Duke University’s law journal handed minority applicants insider help in selecting their next crop of editors, betraying fairness and merit. This troubling revelation shows how a once‑prestigious competition tipped scales by race and gender.
The journal circulated a packet exclusively to affinity groups detailing how “membership in an underrepresented group” could earn applicants “up to 10 points,” plus another “3‑5 points” for “leadership in an affinity group.” One student wrote, “[a]s an Asian‑American woman and a daughter of immigrants, I am afforded with different perspectives …” while another boasted her identity as “a Middle Eastern Jewish woman” would “prove useful.” These are direct quotes from the packet.
Professor David Bernstein rightly called it “clearly illegal,” explaining “They’re using the personal statement as a proxy for race.” The scheme sidestepped the Supreme Court’s ban on affirmative action by locking this guidance behind closed doors—another form of discrimination.
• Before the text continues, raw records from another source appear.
(* ===== verification/DockerPlacing.v ===== *)
(** What placing a Project does to Docker and to the Node's disk
    (ReconcileProject, internal/agent/docker/client.go): its volumes, its rollback,
    and the theorem on all of it. *)
From Stdlib Require Import ZArith.
From stdpp Require Import prelude gmap strings sorting.
From S2P Require Import Prelude.
From S2P Require Import ProjectTypes.
From S2P Require Import Strconv.
From S2P Require Import Failures.
From S2P Require Import Paths.
From S2P Require Import Tracker.
From S2P Require Import Engine.
From S2P Require Import Actions.
From S2P Require Import SpecHash.
From S2P Require Import DockerOwnership.
From S2P Require Import DockerRuntime.
Import GoTime GoInt GoString.
Open Scope nat_scope.

Set Default Proof Using "Type".

(** Volumes appear where they are declared: an Ephemeral one, with the Project's UID,
    where Docker had none of its name; the directory of a Managed one. *)
Definition ensure_allowed (dataRoot : string) (p : Project) (touch : string → Prop) (h : story) (d : docker_call) : Prop :=
  let m := p_Meta p in
  match d with
  | VolumeCreate name ls =>
      (∃ vol, vol ∈ sp_Volumes (p_Spec p) ∧ vol_Type vol = VolumeTypeEphemeral ∧
         name = VolumeName (om_Name m) (vol_Name vol)) ∧
      lbl ls labelProject = om_Name m ∧ lbl ls labelUID = om_UID m ∧
      ∃ e, isNotFound e = true ∧ Did (Docker (VolumeInspect name)) (Bad e) ∈ h
  | MkdirAll path =>
      ∃ vol, vol ∈ sp_Volumes (p_Spec p) ∧ vol_Type vol = VolumeTypeManaged ∧
        HostPath dataRoot (om_Namespace m) (om_Name m) (vol_Name vol) = Got path
  | _ => service_allowed dataRoot p touch h d
  end.

(** A network and volumes go only when Docker showed them with the Project's UID. *)
Definition place_allowed (dataRoot : string) (p : Project) (h : story) (d : docker_call) : Prop :=
  let m := p_Meta p in
  match d with
  | NetworkRemove id =>
      ∃ name net, Did (Docker (NetworkInspect name)) (Got net) ∈ h ∧ nj_ID net = id ∧
        lbl (nj_Labels net) labelProject = om_Name m ∧ lbl (nj_Labels net) labelUID = om_UID m
  | VolumeRemove name =>
      (∃ vol, vol ∈ sp_Volumes (p_Spec p) ∧ name = VolumeName (om_Name m) (vol_Name vol)) ∧
      ∃ v, Did (Docker (VolumeInspect name)) (Got v) ∈ h ∧ lbl (vj_Labels v) labelUID = om_UID m
  | _ => ensure_allowed dataRoot p (λ _, True) h d
  end.

(** Docker had no container of the service's name, or one of this assignment. *)
Definition spared (p : Project) (svc : ServiceDef) (h : story) : Prop :=
  let name := ContainerName (om_Name (p_Meta p)) (svc_Name svc) in
  ∃ r, Did (Docker (ContainerInspect name)) r ∈ h ∧
    match (r : reply ContainerJSON) with
    | Bad e => isNotFound e = true
    | Got info => checkContainerOwnership name info (ownerOf p) (svc_Name svc) = None
    end.
Lemma spared_prefix p svc h h' : h `prefix_of` h' → spared p svc h → spared p svc h'.
Proof. unfold spared. intros Hp. naive_solver eauto using seen_prefix. Qed.

(** Of everything ReconcileProject asks: only Docker is asked, as above, and nothing
    is changed before every service's name was seen to be free or its own. *)
Definition placing_allowed (dataRoot : string) (p : Project) (h : story) (c : call) : Prop :=
  match c with
  | Docker d =>
      place_allowed dataRoot p h d ∧
      (docker_read d = false → ∀ svc, svc ∈ sp_Services (p_Spec p) → spared p svc h)
  | _ => False
  end.

(** ** Volumes *)

Section volumes.
#[local] Set Default Proof Using "All".
Context (ok : story → call → Prop) (dataRoot : string) (p : Project) (touch : string → Prop) (h0 : story).
Hypothesis Hok : ∀ h d, h0 `prefix_of` h → ensure_allowed dataRoot p touch h d → ok h (Docker d).

Lemma ok_service h d : h0 `prefix_of` h → service_allowed dataRoot p touch h d → ok h (Docker d).
Proof. intros Hp Hd. apply Hok; [done|]. by destruct d. Qed.
Lemma ok_read h d : h0 `prefix_of` h → docker_read d = true → ok h (Docker d).
Proof. intros Hp Hd. apply Hok; [done|]. by destruct d. Qed.

Lemma awp_ensureManagedDir vol (Q : option failure → memory → story → Prop) m h :
  h0 `prefix_of` h → vol ∈ sp_Volumes (p_Spec p) → vol_Type vol = VolumeTypeManaged →
  (∀ r m' h', h `prefix_of` h' → Q r m' h') →
  awp ok (ensureManagedDir dataRoot (om_Namespace (p_Meta p)) (om_Name (p_Meta p)) (vol_Name vol)) Q m h.
Proof.
  intros Hp Hvol Hty HQ. unfold ensureManagedDir. destruct (HostPath _ _ _ _) as [path|e] eqn:Hh; [|by apply HQ].
  apply awp_or_return, (awp_call_bind ok (Docker _)); [apply Hok; [done|by exists vol]|]. intros x.
  destruct (wrapped _ _); [apply HQ; later|].
  apply (awp_call_bind ok (Docker _)); [apply ok_read; [later|done]|]. intros [info|e]; [|apply HQ; later].
  destruct (negb _); [apply HQ; later|].
  apply (awp_call_bind ok (Docker _)); [apply ok_read; [later|done]|]. intros y. apply HQ. later.
Qed.

Lemma awp_ensureEphemeralVolume vol (Q : option failure → memory → story → Prop) m h :
  h0 `prefix_of` h → vol ∈ sp_Volumes (p_Spec p) → vol_Type vol = VolumeTypeEphemeral →
  (∀ r m' h', h `prefix_of` h' → Q r m' h') →
  awp ok (ensureEphemeralVolume (identity_of_project p) (vol_Name vol)) Q m h.
Proof.
  intros Hp Hvol Hty HQ. apply (awp_call_bind ok (Docker _)); [by apply ok_read|]. intros [v|e]; [apply HQ; later|].
  destruct (isNotFound e) eqn:He; cbn [negb]; [|apply HQ; later].
  apply (awp_call_bind ok (Docker _)).
  - apply Hok; [later|]. split_and!; [by exists vol|..|by exists e; eauto with cara];
      unfold lbl; by rewrite ?lookup_insert_eq, ?lookup_insert_ne, ?lookup_insert_eq by done.
  - intros y. apply HQ. later.
Qed.

Lemma awp_ensureVolumes (Q : option failure → memory → story → Prop) m h :
  h0 `prefix_of` h → (∀ r m' h', h `prefix_of` h' → Q r m' h') →
  awp ok (ensureVolumes dataRoot (identity_of_project p) (sp_Volumes (p_Spec p))) Q m h.
Proof.
  intros Hp HQ. apply (awp_try_each _ _ _ (λ _ _, True)); [done| |by intros; apply HQ].
  intros vol m' h' Hvol Hp'. case_decide; [by apply awp_ensureManagedDir; [later|..]|].
  case_decide; [by apply awp_ensureEphemeralVolume; [later|..]|done].
Qed.
End volumes.

(** ** Placing *)

Section placing.
#[local] Set Default Proof Using "All".
Context (ok : story → call → Prop) (dataRoot : string) (p : Project) (h0 : story).
Hypothesis Hok : ∀ h d, h0 `prefix_of` h → place_allowed dataRoot p h d → ok h (Docker d).

Lemma place_ensure h d : h0 `prefix_of` h → ensure_allowed dataRoot p (λ _, True) h d → ok h (Docker d).
Proof. intros Hp Hd. apply Hok; [done|]. by destruct d. Qed.
Lemma place_service h d : h0 `prefix_of` h → service_allowed dataRoot p (λ _, True) h d → ok h (Docker d).
Proof. intros Hp Hd. apply place_ensure; [done|]. by destruct d. Qed.
Lemma place_container h d : h0 `prefix_of` h → container_allowed (ownerOf p) (λ _, True) h d → ok h (Docker d).
Proof. intros Hp Hd. apply place_service; [done|]. by destruct d. Qed.

Lemma awp_stop_and_remove c (Q : list failure → memory → story → Prop) m h :
  h0 `prefix_of` h → owns (ownerOf p) (λ _, True) h (ce_ID c) →
  (∀ r m' h', h `prefix_of` h' → Q r m' h') → awp ok (stop_and_remove c) Q m h.
Proof.
  intros Hp Ho HQ. apply (awp_call_bind ok (Docker _)); [by apply place_container|]. intros x.
  apply (awp_call_bind ok (Docker _)); [apply place_container; [later|]|intros y; apply HQ; later].
  eapply owns_prefix; [|exact Ho]. later.
Qed.

Lemma awp_removeNetworkOfLifetime identity (Q : option failure → memory → story → Prop) m h :
  h0 `prefix_of` h → pi_Name identity = om_Name (p_Meta p) → (∀ r m' h', h `prefix_of` h' → Q r m' h') →
  awp ok (removeNetworkOfLifetime identity (om_UID (p_Meta p))) Q m h.
Proof.
  intros Hp Hi HQ. apply (awp_call_bind ok (Docker _)); [by apply place_container|].
  intros [net|e]; [|apply HQ; later]. case_decide as Hn; [apply HQ; later|].
  apply (awp_call_bind ok (Docker _)); [|intros y; apply HQ; later].
  apply Decidable.not_or in Hn as [H1%dec_stable H2%dec_stable].
  apply Hok; [later|]. do 2 eexists. split_and!; [apply seen_last|done|by rewrite <- Hi|done].
Qed.

Lemma awp_remove_named_volume name (Q : list failure → memory → story → Prop) m h :
  h0 `prefix_of` h → (∃ vol, vol ∈ sp_Volumes (p_Spec p) ∧ name = VolumeName (om_Name (p_Meta p)) (vol_Name vol)) →
  (∀ r m' h', h `prefix_of` h' → Q r m' h') → awp ok (remove_named_volume (Some (ownerOf p)) name) Q m h.
Proof.
  intros Hp Hn HQ. apply awp_bind, (awp_call_bind ok (Docker _)); [by apply place_container|]. intros [v|e].
  - cbn beta iota. case_bool_decide as Hu; cbn [negb]; [|apply HQ; later].
    apply (awp_call_bind ok (Docker _)); [|intros y; apply HQ; later].
    apply Hok; [later|]. split; [done|]. exists v. split; [apply seen_last|done].
  - simpl. destruct (isNotFound e); apply HQ; later.
Qed.

Lemma awp_rollback (Q : () → memory → story → Prop) m h :
  h0 `prefix_of` h → (∀ m' h', h `prefix_of` h' → Q () m' h') → awp ok (rollback p) Q m h.
Proof.
  intros Hp HQ. apply awp_bind, (awp_call_bind ok (Docker _)); [by apply place_container|].
  intros [es|e]; [|apply HQ; later]. apply awp_bind, awp_collect_each.
  { intros c m' h' Hc Hh'. case_bool_decide as Ho; [done|]. apply awp_stop_and_remove; [later| |done].
    right. left. do 3 eexists. split_and!; [|exact Hc|done|done|]; [eauto using seen_prefix, seen_last|].
    destruct (checkOwnershipLabels _ _ _ _) as [e|] eqn:Hck; [by destruct Ho|].
    by apply checkOwnershipLabels_None in Hck as [??]. }
  intros errs m' h' Hh'. apply awp_bind, awp_removeNetworkOfLifetime; [later|done|].
  intros r m2 h2 Hh2. apply awp_bind, awp_collect_each.
  { intros name m3 h3 Hn Hh3. apply awp_remove_named_volume; [later| |done].
    apply list_elem_of_fmap in Hn as (vol & -> & Hvol). exists vol. split; [|done].
    by apply list_elem_of_filter in Hvol as [_ ?]. }
  intros errs' m3 h3 Hh3. apply HQ. later.
Qed.

Lemma awp_removeCreated names (Q : () → memory → story → Prop) m h :
  h0 `prefix_of` h → (∀ m' h', h `prefix_of` h' → Q () m' h') → awp ok (removeCreated names p) Q m h.
Proof.
  intros Hp HQ. eapply awp_mono; [|apply awp_for_each]; [by intros [] m' h'; apply HQ|].
  intros name m' h' _ Hh'. apply (awp_call_bind ok (Docker _)); [apply place_container; [later|done]|].
  intros [info|e]; [|done]. destruct (checkContainerOwnership _ _ _ _) eqn:Ho; [done|].
  apply checkOwnershipLabels_None in Ho as [Ho _].
  apply (awp_call_bind ok (Docker _)); [|done]. apply place_container; [later|].
  left. do 2 eexists. split_and!; [apply seen_last|done..].
Qed.

Lemma awp_ensure_each created svcs (Q : option failure → memory → story → Prop) m h :
  h0 `prefix_of` h → svcs ⊆ sp_Services (p_Spec p) →
  (∀ r m' h', h `prefix_of` h' → (r = None → ∀ svc, svc ∈ svcs → service_up true p svc h') → Q r m' h') →
  awp ok (ensure_each dataRoot p created svcs) Q m h.
Proof.
  revert created Q m h. induction svcs as [|svc svcs IH]; intros created Q m h Hp Hsub HQ.
  { apply HQ; [done|]. intros _ svc Hs. inversion Hs. }
  cbn [ensure_each]. apply awp_bind.
  apply awp_ensureContainerPulled with (touch := λ _, True) (h0 := h0);
    [exact place_service|apply Hsub; by left|done|done|].
  intros [made [e|]] m' h' Hh' Hup.
  - apply awp_bind. destruct (FIs _ _); [apply awp_removeCreated|apply awp_rollback];
      (try later); intros m2 h2 Hh2; (apply HQ; [later|done]).
  - apply IH; [later|intros x Hx; apply Hsub; by right|]. intros r m2 h2 Hh2 Hr. apply HQ; [later|].
    intros Hn x [->|Hx]%elem_of_cons; [|by apply Hr]. eapply service_up_prefix; [exact Hh2|]. by apply Hup.
Qed.

Lemma awp_remove_unlisted (Q : option failure → memory → story → Prop) m h :
  h0 `prefix_of` h → (∀ r m' h', h `prefix_of` h' → Q r m' h') → awp ok (remove_unlisted p) Q m h.
Proof.
  intros Hp HQ. apply awp_or_return_value, (awp_call_bind ok (Docker _)); [by apply place_container|].
  intros [es|e]; [|apply HQ; later]. cbn beta iota.
  apply (awp_try_each _ _ _ (λ _ _, True)); [done| |intros; apply HQ; later].
  intros c m' h' _ Hh'. apply awp_bind.
  by apply awp_removeOwnedContainer with (touch := λ _, True) (h0 := h0); [exact place_container|later|..].
Qed.
End placing.

Lemma awp_checkExistingOwnership dataRoot p (Q : option failure → memory → story → Prop) m h :
  (∀ r m' h', h `prefix_of` h' → (r = None → ∀ svc, svc ∈ sp_Services (p_Spec p) → spared p svc h') → Q r m' h') →
  awp (placing_allowed dataRoot p) (checkExistingOwnership p) Q m h.
Proof.
  intros HQ. apply (awp_try_each _ _ _ (spared p)); [intros *; apply spared_prefix| |done].
  intros svc m' h' Hsvc Hh'. apply (awp_call_bind _ (Docker _)); [done|].
  intros r. simpl. destruct r as [info|e] eqn:Hr.
  - destruct (checkContainerOwnership _ _ _ _) eqn:Ho; [done|]. intros _. exists (Got info). split; [apply seen_last|done].
  - destruct (isNotFound e) eqn:He; [|done]. intros _. exists (Bad e). split; [apply seen_last|done].
Qed.

Lemma awp_DockerReconcileProject dataRoot p m :
  awp (placing_allowed dataRoot p) (DockerReconcileProject dataRoot p)
    (λ r _ h, r = None → ∀ svc, svc ∈ sp_Services (p_Spec p) → service_up true p svc h) m [].
Proof.
  apply awp_or_return, awp_checkExistingOwnership. intros [e|] m0 h0 _ Hs; [done|].
  assert (∀ h d, h0 `prefix_of` h → place_allowed dataRoot p h d → placing_allowed dataRoot p h (Docker d)) as Hok.
  { intros h d Hp Hd. split; [done|]. intros _ svc Hsvc. eapply spared_prefix; [exact Hp|]. by apply Hs. }
  pose proof (place_container _ dataRoot p h0 Hok) as Hc.
  apply awp_or_return, awp_bind, (awp_ensureNetwork _ (ownerOf p) (λ _, True) h0 Hc); [done|].
  intros [e|] m1 h1 H1; [done|]. apply awp_or_return, awp_bind.
  apply (awp_ensureVolumes _ dataRoot p (λ _, True) h0 (place_ensure _ dataRoot p h0 Hok)); [later|].
  intros [e|] m2 h2 H2; [by apply awp_bind, (awp_rollback _ dataRoot p h0 Hok); [later|]|].
  apply awp_or_return, (awp_ensure_each _ dataRoot p h0 Hok); [later|done|].
  intros [e|] m3 h3 H3 Hup; [done|]. apply (awp_remove_unlisted _ dataRoot p h0 Hok); [later|].
  intros r m4 h4 H4 _ svc Hsvc. eapply service_up_prefix; [exact H4|]. by apply Hup.
Qed.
The journal’s editor‑in‑chief, a former diversity consultant, further blurred lines between diversity ideology and legal standards. Erin Wilcox of Pacific Legal Foundation emphasized that “both the Constitution and Title VI require individuals to be judged on their own unique qualifications, not on immutable characteristics like race or sex.” Schools must stop gaming admissions with race‑based rubrics.
This isn’t meritocracy—it’s manipulation. Fairness demands judging students on ideas, not skin color. As Wilcox warned, “individuals [must] be judged on their own unique qualifications.”